● Description of the task:
When a line in the entries contains the word "exists", copy that line in full.

(Beginning of Provided data)

Lemma clerks_refine_service_witness :
  exists a, rtc (astep batch) (a0 s0) a /\ a_app a 0%nat = ([], [RepPut (mkPutReply ErrMaybe)]).
Proof.
  destruct (clerks_refine_service batch s0 x0 x5 5) as (a & Ha & Hst & _ & Happ).
  - split_and!; try reflexivity. intros c. split; reflexivity.
  - exact x5_steps.
  - lia.
  - exists a. split; [exact Ha|]. rewrite Happ. vm_compute. reflexivity.
Defined.

End ClerkDemo.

(End of Provided data)

● Finished exercise:
  exists a, rtc (astep batch) (a0 s0) a /\ a_app a 0%nat = ([], [RepPut (mkPutReply ErrMaybe)]).
  - exists a. split; [exact Ha|]. rewrite Happ. vm_compute. reflexivity.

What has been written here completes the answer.